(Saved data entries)
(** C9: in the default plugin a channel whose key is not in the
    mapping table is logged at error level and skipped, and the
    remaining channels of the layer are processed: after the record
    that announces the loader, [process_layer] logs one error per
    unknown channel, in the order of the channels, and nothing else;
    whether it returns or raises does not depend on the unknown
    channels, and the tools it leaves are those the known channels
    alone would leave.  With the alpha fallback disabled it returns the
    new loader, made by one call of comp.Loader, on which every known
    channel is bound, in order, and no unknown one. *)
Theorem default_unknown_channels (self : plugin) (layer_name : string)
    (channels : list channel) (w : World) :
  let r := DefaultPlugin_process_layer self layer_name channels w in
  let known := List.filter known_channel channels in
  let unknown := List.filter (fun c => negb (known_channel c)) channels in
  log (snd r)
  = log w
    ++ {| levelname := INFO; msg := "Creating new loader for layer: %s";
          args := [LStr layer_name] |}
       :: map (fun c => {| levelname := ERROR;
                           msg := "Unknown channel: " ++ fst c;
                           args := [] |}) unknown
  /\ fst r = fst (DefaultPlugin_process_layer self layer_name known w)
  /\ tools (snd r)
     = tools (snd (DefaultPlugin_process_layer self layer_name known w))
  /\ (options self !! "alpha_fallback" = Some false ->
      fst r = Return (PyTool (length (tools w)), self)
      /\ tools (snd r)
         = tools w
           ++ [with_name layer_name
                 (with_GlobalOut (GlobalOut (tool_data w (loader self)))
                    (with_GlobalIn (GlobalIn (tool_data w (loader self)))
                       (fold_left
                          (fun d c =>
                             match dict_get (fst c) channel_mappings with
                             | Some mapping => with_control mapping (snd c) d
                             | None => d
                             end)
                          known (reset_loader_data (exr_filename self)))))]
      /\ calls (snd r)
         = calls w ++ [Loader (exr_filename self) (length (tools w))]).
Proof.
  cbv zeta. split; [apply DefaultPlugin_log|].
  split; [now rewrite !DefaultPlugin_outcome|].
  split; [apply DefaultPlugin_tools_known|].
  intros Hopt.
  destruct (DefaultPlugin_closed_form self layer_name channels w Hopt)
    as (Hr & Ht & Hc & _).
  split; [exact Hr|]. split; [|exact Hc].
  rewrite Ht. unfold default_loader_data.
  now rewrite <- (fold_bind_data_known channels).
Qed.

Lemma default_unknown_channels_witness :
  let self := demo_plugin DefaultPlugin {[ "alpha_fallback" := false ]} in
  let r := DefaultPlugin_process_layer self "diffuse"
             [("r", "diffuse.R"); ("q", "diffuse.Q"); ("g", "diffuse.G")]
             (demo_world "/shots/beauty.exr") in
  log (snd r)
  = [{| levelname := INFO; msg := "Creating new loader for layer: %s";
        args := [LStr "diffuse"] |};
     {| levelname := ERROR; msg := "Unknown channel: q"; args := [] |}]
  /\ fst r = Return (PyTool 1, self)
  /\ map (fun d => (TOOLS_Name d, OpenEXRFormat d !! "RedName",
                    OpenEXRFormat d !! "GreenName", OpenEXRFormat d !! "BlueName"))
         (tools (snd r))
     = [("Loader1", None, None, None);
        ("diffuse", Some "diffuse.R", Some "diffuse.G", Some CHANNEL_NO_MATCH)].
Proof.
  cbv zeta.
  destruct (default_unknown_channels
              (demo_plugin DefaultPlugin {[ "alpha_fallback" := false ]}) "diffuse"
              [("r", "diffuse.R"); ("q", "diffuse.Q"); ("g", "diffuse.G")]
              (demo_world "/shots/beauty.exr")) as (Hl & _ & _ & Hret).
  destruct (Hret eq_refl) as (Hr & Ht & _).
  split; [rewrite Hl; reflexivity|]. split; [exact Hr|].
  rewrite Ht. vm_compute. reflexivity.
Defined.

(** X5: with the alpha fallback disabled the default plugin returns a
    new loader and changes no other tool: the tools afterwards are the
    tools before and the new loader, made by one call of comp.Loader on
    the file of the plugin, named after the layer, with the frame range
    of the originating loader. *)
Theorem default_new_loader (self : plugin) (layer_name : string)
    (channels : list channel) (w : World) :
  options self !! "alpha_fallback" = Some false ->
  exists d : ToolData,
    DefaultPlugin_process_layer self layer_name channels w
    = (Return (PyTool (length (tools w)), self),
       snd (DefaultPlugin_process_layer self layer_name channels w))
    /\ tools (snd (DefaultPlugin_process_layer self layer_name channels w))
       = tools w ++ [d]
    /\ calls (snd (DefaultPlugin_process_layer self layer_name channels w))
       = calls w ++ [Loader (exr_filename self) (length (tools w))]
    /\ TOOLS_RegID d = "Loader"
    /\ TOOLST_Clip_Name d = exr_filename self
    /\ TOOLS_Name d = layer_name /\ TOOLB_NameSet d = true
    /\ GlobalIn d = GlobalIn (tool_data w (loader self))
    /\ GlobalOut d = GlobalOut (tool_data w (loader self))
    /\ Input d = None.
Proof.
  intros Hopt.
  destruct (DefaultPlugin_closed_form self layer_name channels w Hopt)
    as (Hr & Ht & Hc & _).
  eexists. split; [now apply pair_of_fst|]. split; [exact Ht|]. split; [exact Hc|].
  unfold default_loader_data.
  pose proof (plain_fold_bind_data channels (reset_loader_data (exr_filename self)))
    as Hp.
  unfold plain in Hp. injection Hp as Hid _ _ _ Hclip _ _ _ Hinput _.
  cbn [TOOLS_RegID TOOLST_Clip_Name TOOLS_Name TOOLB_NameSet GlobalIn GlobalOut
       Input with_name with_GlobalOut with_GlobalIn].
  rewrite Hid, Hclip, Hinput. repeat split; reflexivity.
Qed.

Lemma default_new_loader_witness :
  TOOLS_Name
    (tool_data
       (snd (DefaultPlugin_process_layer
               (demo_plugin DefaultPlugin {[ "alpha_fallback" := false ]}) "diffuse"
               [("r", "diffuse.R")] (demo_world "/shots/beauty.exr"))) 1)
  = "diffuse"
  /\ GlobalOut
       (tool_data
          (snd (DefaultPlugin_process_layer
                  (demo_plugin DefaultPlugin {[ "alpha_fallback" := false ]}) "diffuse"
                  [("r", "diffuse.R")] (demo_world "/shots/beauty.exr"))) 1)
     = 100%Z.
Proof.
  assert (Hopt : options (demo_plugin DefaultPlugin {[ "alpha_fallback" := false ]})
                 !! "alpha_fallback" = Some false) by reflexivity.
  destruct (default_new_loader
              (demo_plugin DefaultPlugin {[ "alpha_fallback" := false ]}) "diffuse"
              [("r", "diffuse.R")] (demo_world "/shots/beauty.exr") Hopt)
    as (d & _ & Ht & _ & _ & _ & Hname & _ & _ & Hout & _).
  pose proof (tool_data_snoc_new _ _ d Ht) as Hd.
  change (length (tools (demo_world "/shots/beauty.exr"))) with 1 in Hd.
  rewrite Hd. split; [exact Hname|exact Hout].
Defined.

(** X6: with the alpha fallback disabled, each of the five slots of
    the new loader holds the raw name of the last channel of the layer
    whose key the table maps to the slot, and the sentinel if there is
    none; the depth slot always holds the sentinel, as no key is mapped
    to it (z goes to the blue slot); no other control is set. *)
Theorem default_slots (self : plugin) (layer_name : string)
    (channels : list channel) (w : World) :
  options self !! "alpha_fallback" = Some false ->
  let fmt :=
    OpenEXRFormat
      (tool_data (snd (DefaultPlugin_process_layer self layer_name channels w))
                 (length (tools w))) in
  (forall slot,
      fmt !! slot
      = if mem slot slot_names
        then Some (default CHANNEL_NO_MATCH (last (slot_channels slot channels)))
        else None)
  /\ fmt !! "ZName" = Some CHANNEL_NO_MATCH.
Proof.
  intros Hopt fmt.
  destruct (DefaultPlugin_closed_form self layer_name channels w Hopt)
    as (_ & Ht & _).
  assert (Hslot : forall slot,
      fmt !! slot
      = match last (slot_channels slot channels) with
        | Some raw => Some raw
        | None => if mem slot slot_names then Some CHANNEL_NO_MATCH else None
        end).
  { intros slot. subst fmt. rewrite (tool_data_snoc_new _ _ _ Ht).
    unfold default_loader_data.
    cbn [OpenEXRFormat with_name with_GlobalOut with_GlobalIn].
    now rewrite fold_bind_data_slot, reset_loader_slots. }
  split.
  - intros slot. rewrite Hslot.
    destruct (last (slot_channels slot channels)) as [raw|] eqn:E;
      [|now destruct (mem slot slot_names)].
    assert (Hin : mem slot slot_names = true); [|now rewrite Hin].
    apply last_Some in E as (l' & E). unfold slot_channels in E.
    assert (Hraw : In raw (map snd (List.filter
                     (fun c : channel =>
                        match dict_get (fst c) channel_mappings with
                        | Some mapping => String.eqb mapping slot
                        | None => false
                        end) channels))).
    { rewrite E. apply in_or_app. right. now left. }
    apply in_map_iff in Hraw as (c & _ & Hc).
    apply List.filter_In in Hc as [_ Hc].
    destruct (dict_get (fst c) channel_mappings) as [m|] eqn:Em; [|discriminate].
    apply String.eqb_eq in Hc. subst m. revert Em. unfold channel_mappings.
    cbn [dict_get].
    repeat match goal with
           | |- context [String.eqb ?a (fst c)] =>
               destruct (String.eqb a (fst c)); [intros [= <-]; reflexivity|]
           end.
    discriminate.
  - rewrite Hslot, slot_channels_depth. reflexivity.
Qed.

■ Exercise prompt:
Can you write out the lines above, from the first one through the one containing "channels, and the", exactly as they appear and nothing more?

■ Output for this task:
(** C9: in the default plugin a channel whose key is not in the
    mapping table is logged at error level and skipped, and the
    remaining channels of the layer are processed: after the record
    that announces the loader, [process_layer] logs one error per
    unknown channel, in the order of the channels, and nothing else;
    whether it returns or raises does not depend on the unknown
    channels, and the tools it leaves are those the known channels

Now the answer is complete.